Prep Time 15 minutes
Cook Time 35 minutes
Total Time 50 minutes
Servings: 4 servings

Ingredients
  

  • 1 large head of cauliflower (about 2 to 2.5 pounds), cut into florets
  • 1 large yellow onion, chopped
  • 4 cloves garlic, peeled (leave whole)
  • 3 tablespoons olive oil, divided
  • 1 teaspoon kosher salt, plus more to taste
  • 1/2 teaspoon freshly ground black pepper
  • 1 teaspoon smoked paprika or sweet paprika (optional, for warmth)
  • 1/2 teaspoon crushed red pepper flakes (optional, for a mild kick)
  • 4 cups low-sodium vegetable broth (or chicken broth)
  • 1 cup water, as needed to adjust consistency
  • 1 tablespoon fresh thyme leaves, chopped
  • 2 tablespoons fresh parsley, chopped
  • 1 tablespoon fresh dill, chopped (optional but lovely)
  • 2 tablespoons lemon juice, plus more to taste
  • 2 to 4 tablespoons heavy cream, half-and-half, or unsweetened plant milk (optional)
  • To serve: extra olive oil, cracked pepper, toasted seeds or nuts, fresh herbs

Method
 

  1. Preheat and prep: Set your oven to 425°F (220°C). Line a large baking sheet with parchment for easier cleanup.
  2. Season the vegetables: Toss the cauliflower florets, chopped onion, and whole garlic cloves with 2 tablespoons of olive oil, salt, pepper, and paprika. Spread in a single layer on the baking sheet.
  3. Roast until golden: Roast for 25 to 35 minutes, stirring once halfway through, until the edges of the cauliflower are deeply browned and the garlic is tender and fragrant.
  4. Warm the broth: While the vegetables roast, heat the broth in a pot over medium-low. Keep it warm to help the soup blend smoothly.
  5. Blend the base: Transfer the roasted vegetables to a blender or the pot (if using an immersion blender). Add warm broth and blend until silky.

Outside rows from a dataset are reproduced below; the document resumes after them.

(* ===== verification/RouterSnapshot.v ===== *)
(** * Snapshots, summaries and retained history ([router_snapshot.cpp])

    The read-only views of the router: what each shows of the state it was taken
    in, their digests, and their text and JSON. *)
From S2P Require Import Prelude.
From S2P Require Import Ids.
From S2P Require Import Sha256.
From S2P Require Import Outcome.
From S2P Require Import Json.
From S2P Require Import Limits.
From S2P Require Import Clock.
From S2P Require Import Evidence.
From S2P Require Import Catalog.
From S2P Require Import Request.
From S2P Require Import Candidate.
From S2P Require Import Policy.
From S2P Require Import Authority.
From S2P Require Import Decision.
From S2P Require Import RouteReport.
From S2P Require Import RouterState.
From S2P Require Import RouterMutation.
From S2P Require Import RouterInspect.

(** ** Data *)

Record BackendSummary := {
  bs_backend_id : EntityId BackendTag;
  bs_backend_generation : Generation BackendTag;
  bs_backend_boot : Generation BackendBootTag;
  bs_provider_id : EntityId ProviderTag;
  bs_endpoint_id : EntityId EndpointTag;
  bs_endpoint_generation : Generation EndpointTag;
  bs_trust_domain : TrustDomain.t;
  bs_locality : LocalityKey;
  bs_health : HealthState.t;
  bs_availability : AvailabilityState.t;
  bs_readiness : ReadinessState.t;
  bs_residency : ResidencyState.t;
  bs_capacity : CapacityState.t;
  bs_bound_model_count : Z;
  bs_fenced : bool;
  bs_evidence_current : bool;
  bs_price_known : bool;
  bs_provenance : Provenance.t
}.

Record RouteSummary := {
  rs_decision_id : EntityId RouteDecisionTag;
  rs_decision_generation : Generation RouteDecisionTag;
  rs_request_id : EntityId RouteRequestTag;
  rs_winner : CandidateKey;
  rs_status : RouteStatus.t;
  rs_code : OutcomeCode.t;
  rs_currentness : Currentness.t;
  rs_fallback_count : Z;
  rs_created_at : UnixMillis;
  rs_semantic_digest : string
}.

Record RouterSnapshot := {
  sn_router_id : EntityId RouterTag;
  sn_router_generation : Generation RouterTag;
  sn_router_epoch : Generation RouterEpochTag;
  sn_coordinator_epoch : Generation CoordinatorEpochTag;
  sn_router_boot : Generation RouterBootTag;
  sn_policy_generation : Generation PolicyTag;
  sn_price_generation : Generation PriceTag;
  sn_budget_generation : Generation BudgetTag;
  sn_slo_generation : Generation SloTag;
  sn_capability_generation : Generation CapabilityTag;
  sn_model_count : Z;
  sn_backend_count : Z;
  sn_fenced_boot_count : Z;
  sn_route_decision_count : Z;
  sn_tenant_count : Z;
  sn_backends : list BackendSummary;
  sn_routes : list RouteSummary;
  sn_currentness : Currentness.t;
  sn_shutting_down : bool;
  sn_taken_at : UnixMillis;
  sn_semantic_digest : string
}.

Definition authorizes_dispatch (x : RouterSnapshot) : bool :=
  (sn_currentness x == Currentness.CURRENT) && negb (sn_shutting_down x).

Record RouterSummary := {
  su_router_id : EntityId RouterTag;
  su_router_generation : Generation RouterTag;
  su_router_epoch : Generation RouterEpochTag;
  su_coordinator_epoch : Generation CoordinatorEpochTag;
  su_router_boot : Generation RouterBootTag;
  su_model_count : Z;
  su_provider_count : Z;
  su_backend_count : Z;
  su_fenced_boot_count : Z;
  su_route_decision_count : Z;
  su_tenant_count : Z;
  su_eligible_last_request : Z;
  su_rejected_last_request : Z;
  su_counters : PersistenceCounters;
  su_policy_generation : Generation PolicyTag;
  su_price_generation : Generation PriceTag;
  su_budget_generation : Generation BudgetTag;
  su_slo_generation : Generation SloTag;
  su_capability_generation : Generation CapabilityTag;
  su_running : bool;
  su_shutting_down : bool;
  su_recovered : bool;
  su_started_at : UnixMillis;
  su_semantic_digest : string
}.
(** Enough of a stream of frames for a header: it is the first frame's. *)
Lemma stream_header buffer rest fs :
  Forall sendable fs -> buffer ++ rest = stream fs -> (frame_header_bytes <= length buffer)%nat ->
  exists f fs', fs = f :: fs' /\ sendable f /\
    decode_header limits (take frame_header_bytes buffer) = inr (completed_header f).
Proof.
  intros Hs E Hl. destruct fs as [|f fs].
  { apply app_eq_nil in E as [-> _]. unfold frame_header_bytes in Hl. simpl in Hl. lia. }
  apply Forall_cons in Hs as [Hf _]. exists f, fs. split; [done|]. split; [done|].
  destruct (sendable_facts f Hf) as (Hh & _ & Hlen). rewrite <- Hh, <- (decode_header_take (encoding f)) by lia.
  f_equal. rewrite stream_cons in E.
  rewrite <- (take_app_le buffer rest) by done. by rewrite E, take_app_le by lia.
Qed.

(** Enough for the whole frame: it is decoded, and the stream goes on. *)
Lemma stream_frame buffer rest f fs :
  sendable f -> buffer ++ rest = stream (f :: fs) ->
  let total := (frame_header_bytes + Z.to_nat (fh_payload_bytes (completed_header f)))%nat in
  (total <= length buffer)%nat ->
  decode_frame limits (take total buffer) = inr (sealed f) /\ drop total buffer ++ rest = stream fs.
Proof.
  intros Hf E total Hl. destruct (sendable_facts f Hf) as (_ & Hd & Hlen). fold total in Hlen.
  rewrite stream_cons in E.
  assert (Et : take total buffer = encoding f).
  { rewrite <- (take_app_le buffer rest) by done. rewrite E. by apply take_app_length'. }
  split; [by rewrite Et|]. rewrite <- drop_app_le by done. rewrite E. by apply drop_app_length'.
Qed.
End Stream.

(** ** What an action does *)

Section Actions.
Context (o : TransportOptions) (Hlimits : is_u32 (max_payload_bytes (to_limits o))).
Let limits : ResourceLimits := to_limits o.

(** An end that was opened with [o]: its thread runs exactly while it is open. *)
Record end_ok (e : Endpoint) : Prop := {
  end_options : ss_options (en_session e) = o;
  end_running : en_phase e <> Ended -> ss_closed (en_session e) = false;
  end_outbound : Forall (sendable limits) (ss_outbound (en_session e));
  end_accepted : Forall (sendable limits) (en_accepted e)
}.

Lemma limits_opened s : ss_options s = o -> limits_of s = limits.
Proof. intros E. unfold limits_of. by rewrite E. Qed.

Lemma set_error_options m s : ss_options (set_error m s) = ss_options s.
Proof. unfold set_error. by destruct (_ == _). Qed.
Lemma set_error_outbound m s : ss_outbound (set_error m s) = ss_outbound s.
Proof. unfold set_error. by destruct (_ == _). Qed.

Lemma mark_closed_ok reason m s c :
  let '(s', _) := mark_closed reason m s c in
  ss_options s' = ss_options s /\ ss_outbound s' = ss_outbound s /\ ss_inbound s' = ss_inbound s /\
  ss_receive_buffer s' = ss_receive_buffer s /\ unsent s' = unsent s /\
  (ss_closed s = false -> ss_reason s' = reason) /\ (ss_closed s = true -> s' = s).
Proof.
  unfold mark_closed. destruct (ss_closed s) eqn:E; [done|]. unfold set_error, unsent.
  by destruct (_ == _); split_and!.
Qed.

Start with 4 cups broth and add water as needed to reach your preferred thickness.
  6. Season and simmer: Pour the blended soup into a pot if needed. Stir in thyme, parsley, and dill. Bring to a gentle simmer for 5 minutes to marry the flavors.
  7. Finish with brightness: Stir in lemon juice and the remaining 1 tablespoon olive oil. Taste and adjust salt, pepper, and heat. Add red pepper flakes if you like a little warmth.
  8. Make it creamy (optional): Stir in cream or plant milk for extra richness. Simmer 1 more minute; don’t boil.
  9. Serve and garnish: Ladle into bowls and top with a drizzle of olive oil, fresh herbs, cracked pepper, and something crunchy like toasted almonds, pumpkin seeds, or croutons.